> _DIRECTIONS_
Filter the records for lines holding the string "newp".

Dataset items
:::

Lemma runtime_session new_URL address (sched : list event) :
  let s := run (lovetownRuntime new_URL address) sched in
  (new_URL address = None /\ dead s /\ trace s = [])
  \/ (exists url, new_URL address = Some url /\ RInv s).
Proof.
  cbv zeta. destruct (new_URL address) as [url|] eqn:E.
  - right. exists url. split; [reflexivity|]. unfold run. apply rsteps_ok.
    rewrite (runtime_boot_connecting new_URL address url E).
    constructor; simpl; auto.
    + constructor; [|constructor]. unfold runtime_parked_ok. simpl. auto.
    + constructor; [|constructor]. exact I.
    + constructor; [|constructor]. simpl. lia.
  - left. split; [reflexivity|]. unfold run, lovetownRuntime. rewrite E.
    change (exec Main (Throw invalid_url) init)
      with (settle Main (Rejected invalid_url) init).
    assert (Hdead : dead (settle Main (Rejected invalid_url) init))
      by (unfold dead; simpl; auto).
    destruct (dead_steps sched _ Hdead) as (H1 & H2 & _). split; [exact H1 | exact H2].
Qed.

(** ** What [lovetownRuntime] sends *)

(** X8: in every [lovetownRuntime] session, every [vibrate] command is
    [vibrate(1)] to a device that has a vibration actuator, no [linear]
    command is ever sent, and every [stop] comes at least 3000 milliseconds
    after a [vibrate(1)] to the same device. *)
Theorem runtime_commands
    (new_URL : string -> option string) (address : string) (sched : list event) :
  let s := run (lovetownRuntime new_URL address) sched in
  Forall (fun x =>
            match snd x with
            | Sent (Vibrate d speed) => speed = Speed 1 /\ vibrateAttributes d <> []
            | Sent (Linear _ _ _) => False
            | Sent (Stop d) =>
                exists t0, In (t0, Sent (Vibrate d (Speed 1))) (trace s)
                           /\ (t0 + 3000 <= fst x)%N
            | _ => True
            end) (trace s).
Proof.
  intros s. pose proof (runtime_session new_URL address sched) as H. fold s in H.
  cbv zeta in H. destruct H as [(_ & _ & Et)|(url & _ & HI)].
  - rewrite Et. constructor.
  - eapply Forall_impl; [|apply (rinv_trace s HI)].
    intros x Hx. unfold runtime_entry_ok in Hx. destruct (snd x) as [r|m]; [|exact I].
    destruct r; auto.
    destruct Hx as (t0 & Hv & Hle & Hr). exists t0. split; [exact Hv|].
    rewrite reached_3000 in Hr. apply N.leb_le in Hr. lia.
Qed.

(** X9: when a device is announced to a [lovetownRuntime] session whose
    socket is open, the listener sends no command: for a device with a vibration actuator it
    adds one click handler to every anchor of the document, in document order,
    after the handlers already there (none is ever removed or replaced), for
    any other device it adds none; either way it then asks the server to stop
    scanning, at once.  A session whose socket is not open hears nothing. *)
Theorem runtime_device_announced
    (new_URL : string -> option string) (address : string) (sched : list event)
    (d : ButtplugClientDevice) :
  let s := run (lovetownRuntime new_URL address) sched in
  step (DeviceAdded d) s
  = if link s
    then suspend Callback StopScanning Return None
                 (if 0 <? List.length (vibrateAttributes d)
                  then with_clicks (clicks s ++ handlers_for d (dom s)) s
                  else s)
    else s.
Proof.
  intros s. simpl. unfold emit_deviceadded.
  destruct (link s) eqn:El; [|reflexivity].
  pose proof (runtime_session new_URL address sched) as H. fold s in H.
  cbv zeta in H. destruct H as [(_ & (Hl & _) & _)|(url & _ & HI)].
  - congruence.
  - rewrite (rinv_deviceadded s HI). simpl. apply exec_runtime_listener.
Qed.

Lemma run_handlers_trace a (l : list (anchor * task)) (s : state) :
  Forall handler_ok l ->
  let s' := fold_left (fun s' h => if Nat.eqb (fst h) a
                                   then exec Callback (snd h) s' else s') l s in
  exists new,
    trace s' = trace s ++ new
    /\ List.length new = List.length (filter (fun h => Nat.eqb (fst h) a) l)
    /\ Forall (fun x => exists d, x = (clock s, Sent (Vibrate d (Speed 1)))
                                  /\ vibrateAttributes d <> []) new
    /\ timers s' = timers s /\ clicks s' = clicks s /\ clock s' = clock s.
Proof.
  revert s. induction l as [|h l IH]; intros s Hl; simpl.
  - exists []. rewrite app_nil_r. repeat split; auto.
  - inversion Hl as [|? ? (d & Eh & Hne) Hl']; subst. unfold anchor in *.
    destruct (Nat.eqb (fst h) a) eqn:Ea.
    + rewrite Eh.
      destruct (IH (exec Callback (click_listener d) s) Hl')
        as (new & Et & Hlen & Hf & Htm & Hc & Hk).
      exists ((clock s, Sent (Vibrate d (Speed 1))) :: new).
      split; [rewrite Et; simpl; rewrite <- app_assoc; reflexivity|].
      split; [simpl; rewrite Hlen; reflexivity|].
      split; [constructor; [exists d; auto | exact Hf]|].
      split; [rewrite Htm; reflexivity|].
      split; [rewrite Hc; reflexivity | rewrite Hk; reflexivity].
    + apply IH, Hl'.
Qed.

(** X10: a click on an anchor runs every handler registered on it: the
    session sends one [vibrate(1)] per handler, at the time of the click, each
    to a device with a vibration actuator, and nothing else; no timer is armed
    yet and the handlers stay registered, so a later click sends them all
    again. *)
Theorem runtime_click
    (new_URL : string -> option string) (address : string) (sched : list event)
    (a : anchor) :
  let s := run (lovetownRuntime new_URL address) sched in
  exists new,
    trace (step (Clicked a) s) = trace s ++ new
    /\ List.length new = List.length (handlers_on a s)
    /\ Forall (fun x => exists d, x = (clock s, Sent (Vibrate d (Speed 1)))
                                  /\ vibrateAttributes d <> []) new
    /\ timers (step (Clicked a) s) = timers s
    /\ clicks (step (Clicked a) s) = clicks s.
Proof.
  intros s. pose proof (runtime_session new_URL address sched) as H. fold s in H.
  cbv zeta in H. simpl. unfold emit_click, handlers_on.
  destruct H as [(_ & (_ & _ & _ & Hc) & _)|(url & _ & HI)].
  - rewrite Hc. simpl. exists []. rewrite app_nil_r. repeat split; auto.
  - destruct (run_handlers_trace a (clicks s) s (rinv_clicks s HI))
      as (new & Et & Hlen & Hf & Htm & Hcl & _).
    exists new. auto.
Qed.

(** ** Without a click *)

Lemma stop_scanning_no_dispatch (new : list (N * observation)) :
  Forall (fun x => snd x = Sent StopScanning) new -> dispatches new = 0.
Proof.
  induction 1 as [|x new Hx _ IH]; [reflexivity|].
  unfold dispatches in *. simpl. unfold action_sent at 1. rewrite Hx. simpl. exact IH.
Qed.

Lemma stop_scanning_no_action (newp : list suspended) :
  Forall (fun p => sus_request p = StopScanning) newp -> parked_actions newp = 0.
Proof.
  induction 1 as [|p newp Hp _ IH]; [reflexivity|].
  unfold parked_actions in *. simpl. rewrite Hp. simpl. exact IH.
Qed.

Lemma no_parked_action (l : list suspended) (p : suspended) :
  parked_actions l = 0 -> In p l -> is_action (sus_request p) = false.
Proof.
  unfold parked_actions. intros H0 Hin.
  destruct (is_action (sus_request p)) eqn:E; [|reflexivity].
  assert (Hf : In p (filter (fun q => is_action (sus_request q)) l))
    by (apply filter_In; auto).
  destruct (filter (fun q => is_action (sus_request q)) l); [contradiction | discriminate].
Qed.

Lemma untouched_step (e : event) (s : state) :
  RInv s -> untouched s -> is_click e = false -> untouched (step e s).
Proof.
  intros HI (Hd & Hp & Ht & Hn) Hc. unfold untouched.
  destruct e as [id known|id err|d| |ms|id|a|links| ]; try discriminate; simpl.
  - destruct (find (waits_for id) (pending s)) as [p|] eqn:Ef; [|auto].
    pose proof (rfound_parked id s p HI Ef) as Hk.
    destruct (find_some _ _ Ef) as (Hin & _).
    pose proof (no_parked_action _ p Hp Hin) as Hna.
    set (keep := fun q => negb (waits_for id q)).
    assert (H1 : RInv (with_pending (filter keep (pending s)) s))
      by (apply rinv_with_pending; [exact HI | apply incl_filter]).
    assert (H2 : RInv (if is_connect (sus_request p)
                       then with_connected true
                               (with_link true (with_pending (filter keep (pending s)) s))
                       else with_pending (filter keep (pending s)) s))
      by (destruct (is_connect _); [apply rinv_with_connected, rinv_with_link|]; exact H1).
    destruct (announces_emit_all known _ H2)
      as (new & newp & newc & Et & Ep & _ & Fn & Fp & Tm & Nt & _).
    set (s3 := fold_left (fun s' d => emit_deviceadded d s') known _) in *.
    pose proof (stop_scanning_no_dispatch new Fn) as Dn.
    pose proof (stop_scanning_no_action newp Fp) as Pn.
    pose proof (parked_actions_filter_le keep (pending s)) as Hle.
    assert (E3 : dispatches (trace s3) = 0 /\ parked_actions (pending s3) = 0
                 /\ timers s3 = [] /\ next_timer s3 = 0).
    { rewrite Et, Ep, Tm, Nt, dispatches_app, parked_actions_app.
      destruct (is_connect (sus_request p)); simpl; repeat split; auto; tally. }
    clearbody s3. destruct E3 as (D3 & P3 & T3 & N3).
    destruct p as [pid po pr pk pc]. unfold runtime_parked_ok in Hk. simpl in Hk, Hna.
    destruct pr as [url| | |dv v|dl pos dur|ds]; try discriminate; simpl in Hk.
    + destruct Hk as (-> & -> & _). simpl.
      rewrite dispatches_app, parked_actions_app. simpl. repeat split; auto; tally.
    + destruct Hk as (_ & -> & _). cbn [sus_owner sus_then exec].
      destruct po; simpl; auto.
    + destruct Hk as (_ & -> & _). cbn [sus_owner sus_then exec].
      destruct po; simpl; auto.
    + destruct Hk as (_ & -> & _). cbn [sus_owner sus_then exec].
      destruct po; simpl; auto.
  - destruct (find (waits_for id) (pending s)) as [p|] eqn:Ef; [|auto].
    pose proof (rfound_parked id s p HI Ef) as Hk.
    set (keep := fun q => negb (waits_for id q)).
    pose proof (parked_actions_filter_le keep (pending s)) as Hle.
    assert (Hp' : parked_actions (filter keep (pending s)) = 0) by lia.
    destruct (sus_catch p) as [h|] eqn:Ec.
    + unfold runtime_parked_ok in Hk. destruct (sus_request p);
        try contradiction;
        try (destruct Hk as (_ & _ & Hk); congruence);
        try (destruct Hk as (_ & _ & Hk & _); congruence).
      destruct Hk as (-> & _ & Hh). rewrite Ec in Hh. inversion Hh; subst h.
      simpl. rewrite dispatches_app. simpl. repeat split; auto; tally.
    + destruct (sus_owner p); simpl; auto.
  - destruct (announces_emit d s HI)
      as (new & newp & newc & Et & Ep & _ & Fn & Fp & Tm & Nt & _).
    pose proof (stop_scanning_no_dispatch new Fn) as Dn.
    pose proof (stop_scanning_no_action newp Fp) as Pn.
    rewrite Et, Ep, Tm, Nt, dispatches_app, parked_actions_app.
    repeat split; auto; tally.
  - unfold emit_scanningfinished. destruct (link s); [|auto].
    rewrite (rinv_scanningfinished s HI). simpl. rewrite dispatches_app. simpl.
    repeat split; auto; tally.
  - auto.
  - rewrite Ht. simpl. auto.
  - auto.
  - destruct (existsb _ _); simpl; auto.
Qed.

Lemma untouched_steps (sched : list event) (s : state) :
  RInv s -> untouched s ->
  forallb (fun e => negb (is_click e)) sched = true -> untouched (steps sched s).
Proof.
  revert s. induction sched as [|e sched IH]; intros s HI Hu Hq; simpl in *.
  - exact Hu.
  - apply andb_prop in Hq. destruct Hq as (He & Hq).
    apply IH; [now apply rstep_ok | | exact Hq].
    apply untouched_step; auto. destruct (is_click e); [discriminate | reflexivity].
Qed.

:::

> _ANSWER BOX_
Lemma stop_scanning_no_action (newp : list suspended) :
  Forall (fun p => sus_request p = StopScanning) newp -> parked_actions newp = 0.
  induction 1 as [|p newp Hp _ IH]; [reflexivity|].
      as (new & newp & newc & Et & Ep & _ & Fn & Fp & Tm & Nt & _).
    pose proof (stop_scanning_no_action newp Fp) as Pn.
      as (new & newp & newc & Et & Ep & _ & Fn & Fp & Tm & Nt & _).
    pose proof (stop_scanning_no_action newp Fp) as Pn.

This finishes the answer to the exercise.